From: "Andy "Krazy" Glew" on 25 Apr 2010 21:54 On 4/23/2010 3:51 PM, MitchAlsup wrote: > On Apr 23, 2:06 am, "Andy \"Krazy\" Glew"<ag-n...(a)patten-glew.net> > wrote: >> While I have worked on, and advocated, handling reg-reg move instructions efficiently, this introduces a whole new level >> of complexity. >> >> Specifically, MOVE elimination, changing >> >> lreg2 := MOVE lreg1 >> lreg3 := ADD lreg2 + 1 > > Ireg2 := MOV Ireg1 > Ireg2 := OP Ireg2,<const or reg or mem> > > Was a hardware optimization in K9 easily detecteed during trace > building.

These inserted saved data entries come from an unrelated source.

Definition additional_request (batch : string) (e : LogsAdditionalEndpoint) : LogRequest :=
  batch_request batch (ep_url e) (use_compression config) (ep_api_key e) true.

(** The requests to the additional endpoints whose failure is logged. *)
Definition additional_failures (i : nat) (batch : string) : list LogRequest :=
  omap (λ e, failed_builder (Additional i e.1) (additional_request batch e.2))
    (imap pair (additional_endpoints config)).

(** [flush]: the builders to redrive next time, and those of the additional
    endpoints that failed, which are only logged. *)
Definition flush (retry_requests : list LogRequest) (batches : result (list string) string)
    : list LogRequest * list LogRequest :=
  let failed := omap (λ b, failed_builder (Redrive b.1) b.2) (imap pair retry_requests) in
  match batches with
  | Err _ => (failed, [])
  | Ok batches =>
      (failed ++ omap (λ b, failed_builder (Primary b.1) (primary_request b.2)) (imap pair batches),
       imap pair batches ≫= (λ b, additional_failures b.1 b.2))
  end.

(** * Facts *)

(** An answer after which another attempt is made. *)
Definition transient (r : result Z unit) : bool :=
  match r with Ok status => negb (is_success status) && negb (is_permanent status) | Err _ => true end.

(** The fate of a send whose first non transient answer is the one given. *)
Definition fate_of (r : result Z unit) : Fate :=
  match r with Ok status => if is_success status then Delivered else Rejected | Err _ => Exhausted end.
Lemma internal_acknowledged p p' : rtc internal p p' → acknowledged p' = acknowledged p.
Proof. induction 1 as [|x y z Hxy _ ->]; [done|]. by destruct Hxy. Qed.

(** C10: The work begun ends: from any reachable state the task and the flusher cannot take
    steps by themselves for ever, whatever the network answers; and when they stop, every
    command has been handled, no flush is waiting, and the entries acknowledged are those
    acknowledged before. *)
Theorem begun_work_ends bind server p :
  rtc step (start bind server) p →
  sn internal p ∧
  ∀ p', rtc internal p p' → (∀ p'', ¬ internal p' p'') →
    queue (task p') = [] ∧ (∃ pending, flusher p' = Idle pending) ∧ acknowledged p' = acknowledged p.
Proof.
  intros Hr. split; [apply (measure_sn _ work_left), internal_shrinks|].
  intros p' Hp' Hno. assert (pipeline_inv p') as Hi.
  { apply (logs_reach_inv bind server). etrans; [exact Hr|]. eapply rtc_subrel; [|exact Hp']. by left. }
  destruct (nothing_left _ Hi Hno). split_and!; [done..|]. by apply internal_acknowledged.
Qed.

(** ** Draining *)

(** A run that acknowledges nothing more and in which whatever is settled is delivered. *)
Definition delivers (p p' : Pipeline) : Prop :=
  rtc step p p' ∧ acknowledged p' = acknowledged p ∧
  ∃ done_, settled p' = settled p ++ ((λ b, (b, Delivered)) <$> done_).

Lemma delivers_refl p : delivers p p.
Proof. split_and!; [done|done|]. exists []. by rewrite app_nil_r. Qed.

Lemma delivers_trans p1 p2 p3 : delivers p1 p2 → delivers p2 p3 → delivers p1 p3.
Proof.
  intros (H1 & A1 & d1 & E1) (H2 & A2 & d2 & E2). split_and!; [by etrans|congruence|].
  exists (d1 ++ d2). by rewrite E2, E1, fmap_app, app_assoc.
Qed.

Lemma delivers_inv p p' : pipeline_inv p → delivers p p' → pipeline_inv p'.
Proof.
  intros Hp (Hr & _). induction Hr as [|x y z [Hxy|Hxy] _ IH]; [done|..]; apply IH.
  - by eapply logs_internal_inv.
  - by eapply logs_external_inv.
Qed.

Lemma serves_lift p svc : rtc (serves handle) (task p) svc → delivers p (with_task p svc).
Proof.
  intros Hr. split_and!; [|done|exists []; by rewrite app_nil_r].
  remember (task p) as svc0 eqn:E. revert p E.
  induction Hr as [svc|x y z Hxy _ IH]; intros p ->; [by destruct p|].
  eapply rtc_l; [left; by apply task_step|]. by apply (IH (with_task p y)).
Qed.

Definition accepting (_ : Send) (_ : Z) : result Z unit := Ok 202.

Lemma flush_end_delivers p tx failed bs :
  flusher p = Waiting tx failed → get_batches_wait (task p) tx = Some (Ok bs) →
  ∃ p', delivers p p' ∧ task p' = task p ∧ flusher p' = Idle failed.
Proof.
  intros Hpc Hans. exists (flush_end config cloneable compress_zstd p failed (Ok bs) accepting).
  destruct (sends_delivered cloneable Hclone accepting (primary_sends compress_zstd config (Ok bs)))
    as [Hg Hs]; [done|].
  split_and!; [|done|unfold flush_end, given_back; cbn [flusher]; by rewrite Hg, app_nil_r].
  split_and!; [|done|].
  - apply rtc_once. left. by eapply flush_ends.
  - exists (snd <$> primary_sends compress_zstd config (Ok bs)). unfold flush_end. cbn [settled].
    rewrite Hs. f_equal. by rewrite <- list_fmap_compose.
Qed.

(** A running task catches up, and the flush that waits for it ends. *)
Lemma catches_up p :
  pipeline_inv p → stopped (task p) = false → Shutdown ∉ queue (task p) →
  ∃ p' pending, delivers p p' ∧ stopped (task p') = false ∧ queue (task p') = [] ∧ flusher p' = Idle pending.
Proof.
  intros Hp Hst Hsd. destruct (run_total (queue (task p)) (state (task p)) Hsd) as (s & rs & Hrun).
  set (svc := {| state := s; queue := []; stopped := false; answered := answered (task p) ++ rs;
                 sent := sent (task p) |}).
  assert (delivers p (with_task p svc)) as Hd by (by apply serves_lift, drain).
  pose proof (delivers_inv _ _ Hp Hd) as Hp1. pose proof (inv_asked _ Hp1) as Ha.
  destruct (flusher p) as [pending|tx failed] eqn:Epc; [by exists (with_task p svc), pending|].
  unfold with_task in Ha at 2 3. cbn [next_tx flusher] in Ha. rewrite Epc in Ha. cbn in Ha.
  destruct Ha as (_ & [[_ [?|?]]|(bs & Hone & _)]); [done..|].
  destruct (flush_end_delivers (with_task p svc) tx failed bs) as (p2 & Hd2 & Ht & Hi); [done| |].
  - unfold get_batches_wait, response. simpl. by rewrite Hone.
  - exists p2, failed. rewrite Ht. split_and!; [by eapply delivers_trans|done..].
Qed.

(** One flush that the network accepts drains an idle pipeline. *)
Lemma logs_flush_drains p pending :
  pipeline_inv p → stopped (task p) = false → queue (task p) = [] → flusher p = Idle pending →
  ∃ p', delivers p p' ∧ flusher p' = Idle [] ∧ queue (task p') = [] ∧ messages (state (task p')) = [] ∧
    stopped (task p') = false.
Proof.
  intros Hp Hst Hq Hpc.
  destruct (sends_delivered cloneable Hclone accepting (redriven pending)) as [Hg Hs]; [done|].
  destruct (reach_sequential _ _ _ (inv_task _ Hp)) as (d & r & _ & Hrun & _).
  destruct (run_conserves d aggregator_new _ _ log_wf_new Hrun) as (Hwf & _).
  destruct (all_batches_spec (S (length (messages (state (task p))))) _ Hwf) as (bs & Hb & _); [lia|].
  set (svc1 := {| state := state (task p); queue := [GetBatches (next_tx p)]; stopped := false;
                  answered := answered (task p); sent := sent (task p) ++ [GetBatches (next_tx p)] |}).
  assert (get_batches_send (task p) (next_tx p) = Some svc1) as Hsend.
  { unfold get_batches_send, send. by rewrite Hst, Hq. }
  set (svc2 := {| state := aggregator_new; queue := []; stopped := false;
                  answered := answered (task p) ++ [Batches (next_tx p) (render_batch <$> bs)];
                  sent := sent (task p) ++ [GetBatches (next_tx p)] |}).
  set (p1 := flush_begin cloneable p pending accepting).
  assert (task p1 = svc1 ∧ flusher p1 = Waiting (next_tx p) []) as [Ht1 Hf1].
  { unfold p1, flush_begin. rewrite Hsend. split; [done|]. cbn [flusher]. unfold given_back. by rewrite Hg. }
  assert (delivers p p1) as Hd1.
  { split_and!; [|unfold p1, flush_begin; by rewrite Hsend|].
    - apply rtc_once. right. by apply flush_begins.
    - exists pending. unfold p1, flush_begin. rewrite Hsend. cbn [settled]. rewrite Hs. f_equal.
      unfold redriven. rewrite fmap_imap. apply list_eq. intros i.
      rewrite list_lookup_imap, list_lookup_fmap. by destruct (pending !! i). }
  assert (delivers p1 (with_task p1 svc2)) as Hd2.
  { apply serves_lift. rewrite Ht1. apply rtc_once. unfold serves, recv, svc1. cbn [stopped queue state handle].
    unfold get_all_batches. by rewrite Hb. }
  destruct (flush_end_delivers (with_task p1 svc2) (next_tx p) [] (render_batch <$> bs)) as (p3 & Hd3 & Ht3 & Hf3); [done| |].
  { unfold get_batches_wait, response. simpl. rewrite omap_app.
    rewrite (answers_other (next_tx p) (answered (task p)) (inv_answers _ Hp)). simpl. by rewrite decide_True. }
  exists p3. rewrite Ht3. split_and!; try done.
  eapply delivers_trans; [done|]. by eapply delivers_trans.
Qed.

End PipelineFacts.

(** * Witnesses: a request, a flush whose primary request times out, and one more request. *)
Module LogsPipelineExamples.
#[local] Existing Instances LogsExamples.json LogsExamples.entries.

Definition config1 : LogFlusherConfig := LogsFlusherExamples.config1.
Definition no_zstd (s : string) (_ : Z) : result string string := Ok s.
Definition clone (_ : LogRequest) : bool := true.
Definition post (text : string) : Request :=
  {| req_method := "POST"; req_path := LOG_INTAKE_PATH; content_length := None;
     req_body := Ok (bytes_of text) |}.
Definition unreachable (_ : Send) (_ : Z) : result Z unit := Err tt.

That is/was a local optimization. K9 R.I.P. Generic MOVE elimination works when there is an arbitrary separation between the MOVEr and the USEr. >> lreg2 := MOVE lreg1 ....lots of instructions, including branches and calls >> lreg3 := ADD lreg2 + 1 It also doesn't required a trace cache or a similar structure to hold the optimized code. Although I agree that it makes sense to hold the optmized code, so that you don;t constantly have to re-optimize.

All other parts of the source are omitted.